___ Data extract ___
Lemma inotify_loop_encode evs fuel m :
  Forall event_wf evs -> (length (flat_map encode_event evs) <= fuel)%nat ->
  inotify_loop fuel (flat_map encode_event evs) m = Ok (fold_left inotify_event_process evs m).
Proof.
  intros Hwf. revert fuel m. induction Hwf as [|e evs He Hevs IH]; intros fuel m Hf; [by destruct fuel|].
  cbn [flat_map fold_left] in *. pose proof (length_encode e He) as Hlen. pose proof (wf_len e He).
  rewrite length_app in Hf. destruct (encode_event e ++ _) as [|c l] eqn:El.
  { apply (f_equal length) in El. rewrite length_app in El. cbn in El. lia. }
  destruct fuel as [|fuel]; [lia|]. cbn [inotify_loop]. rewrite <- El, event_at_encode by done. cbn [mbind outcome_bind].
  replace (Z.to_nat (16 + ie_len e)) with (length (encode_event e)) by lia. rewrite drop_app_length. apply IH. lia.
Qed.

(** C32: The buffer read from inotify is understood whole: when it holds the encodings of
    events, as the kernel writes them, every event is processed once, in order, with
    its descriptor, mask and name; and whatever bytes it holds, the loop over it
    ends. *)
Theorem inotify_buffer_roundtrip m (evs : list inotify_event) (len : Z) (l : list ascii) (Hwf : Forall event_wf evs) :
  inotify_cb (Z.of_nat (length (flat_map encode_event evs))) (flat_map encode_event evs) m =
    Ok (fold_left inotify_event_process evs m) /\
  inotify_cb len l m <> Fault Diverges.
Proof.
  split.
  - unfold inotify_cb. destruct (Z.ltb_spec 0 (Z.of_nat (length (flat_map encode_event evs)))) as [Hlt|Hge].
    + by apply inotify_loop_encode.
    + destruct evs as [|e evs]; [done|]. apply list.Forall_cons in Hwf as [He _]. cbn [flat_map] in Hge.
      rewrite length_app in Hge. pose proof (length_encode e He). pose proof (wf_len e He). lia.
  - unfold inotify_cb. destruct (0 <? len); [|done]. by apply inotify_loop_ends.
Qed.

(** Starting the protection stops at the first failure.  When fanotify or inotify
    cannot be initialised the whole process aborts; when the bus cannot be reached no
    mark or watch is set, whatever the configuration, and nothing is reported to the
    caller; otherwise every entry is marked, in order. *)
Theorem start_all_or_nothing m :
  let r1 := sys_fanotify_init (fanotify_init_flags (am_fanotify m)) (am_kernel m) in
  let r2 := sys_inotify_init r1.2 in
  let r3 := sys_bus_get r2.2 in
  access_monitor_start_command m =
    (if r1.1 <? 0 then Fault Aborted
     else if r2.1 =? -1 then Fault Aborted
     else if r3.1 then Ok (fold_left mark_entry (am_entries m) (set_kernel m r3.2))
     else Ok (set_kernel m r3.2)).
Proof.
  cbn zeta. unfold access_monitor_start_command, fanotify_monitor_start.
  destruct (sys_fanotify_init _ _) as [fd k1]. cbn [fst snd]. destruct (fd <? 0); [done|].
  cbn [mbind outcome_bind fst snd]. change (negb (0 =? 0)) with false. cbn iota. unfold inotify_monitor_start. cbn [am_kernel set_kernel].
  destruct (sys_inotify_init k1) as [fd2 k2]. cbn [fst snd]. destruct (fd2 =? -1); [done|].
  cbn [mbind outcome_bind fst snd]. change (negb (0 =? 0)) with false. cbn iota. unfold mount_monitor_start. cbn [am_kernel set_kernel].
  destruct (sys_bus_get k2) as [[] k3]; done.
Qed.

(** A directory that is deleted or moved away is never forgotten.  By the time its
    event is processed its path names nothing, so the mark cannot be removed from it;
    the monitor gives up there, and keeps the watch and both entries of its tables. *)
Theorem removed_directory_kept m (event : inotify_event) (dir : string) (r : Z) (k : K)
    (Hwd : wd2path_table (am_inotify m) !! ie_wd event = Some dir)
    (Hdir : has_bit (ie_mask event) IN_ISDIR = true)
    (Hnew : has_bit (ie_mask event) IN_CREATE || has_bit (ie_mask event) IN_MOVED_TO = false)
    (Hgone : has_bit (ie_mask event) IN_DELETE || has_bit (ie_mask event) IN_MOVED_FROM = true)
    (Hlen : ie_len event <> 0)
    (Hfail : sys_fanotify_mark (fanotify_monitor_unmark_directory (am_fanotify m) (child dir (ie_name event))) (am_kernel m) = (r, k))
    (Hr : r < 0) :
  inotify_event_process m event = set_kernel m k.
Proof.
  unfold inotify_event_process. rewrite Hdir, Hnew, Hgone. cbn [negb]. unfold inotify_event_full_path. rewrite Hwd.
  cbn [mbind option_bind]. rewrite (proj2 (Z.eqb_neq _ _)) by done. unfold access_monitor_unmark_directory, fanotify_mark_call.
  unfold child in Hfail. rewrite Hfail. by rewrite (proj2 (Z.ltb_lt _ _)) by done.
Qed.

(** After a write to the start pipe, one turn of the main loop and one turn of the
    monitor's loop run the start command exactly when the protection is enabled. *)
Lemma delayed_start_runs m :
  am_start_pipe m = [] -> am_command_pipe m = [] ->
  exists m1, access_monitor_delayed_start true (Some m) = (0, Some m1) /\
    (r ← delayed_start_cb true true m1; command_cb true r.2) =
      (m2 ← (if access_monitor_is_enable m =? 0 then Ok m else access_monitor_start_command m); Ok (true, m2)).
Proof.
  intros Hstart Hcommand. eexists. split; [done|]. unfold delayed_start_cb. cbn [am_start_pipe set_pipes]. rewrite Hstart. cbn [app negb].
  change (negb (65 =? 65)) with false. cbn iota. cbn [mbind outcome_bind access_monitor_is_enable am_enable set_pipes fst snd].
  unfold access_monitor_is_enable. destruct (am_enable m =? 0).
  - unfold command_cb. cbn [am_command_pipe set_pipes]. rewrite Hcommand. destruct m. cbn in *. by subst.
  - unfold access_monitor_send_command, command_cb. cbn [am_command_pipe set_pipes fst snd]. rewrite Hcommand. cbn [app].
    change (ACCESS_MONITOR_START =? ACCESS_MONITOR_START) with true. cbn [negb]. do 2 f_equal. destruct m. cbn in *. by subst.
Qed.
___
Reproduce exactly the lines of the records above from the one with "(Hfail : sys_fanotify_mark" to the one with "unfold inotify_event_process. rewrite", both included, and leave out everything else.

*Answer for the task:*
    (Hfail : sys_fanotify_mark (fanotify_monitor_unmark_directory (am_fanotify m) (child dir (ie_name event))) (am_kernel m) = (r, k))
    (Hr : r < 0) :
  inotify_event_process m event = set_kernel m k.
Proof.
  unfold inotify_event_process. rewrite Hdir, Hnew, Hgone. cbn [negb]. unfold inotify_event_full_path. rewrite Hwd.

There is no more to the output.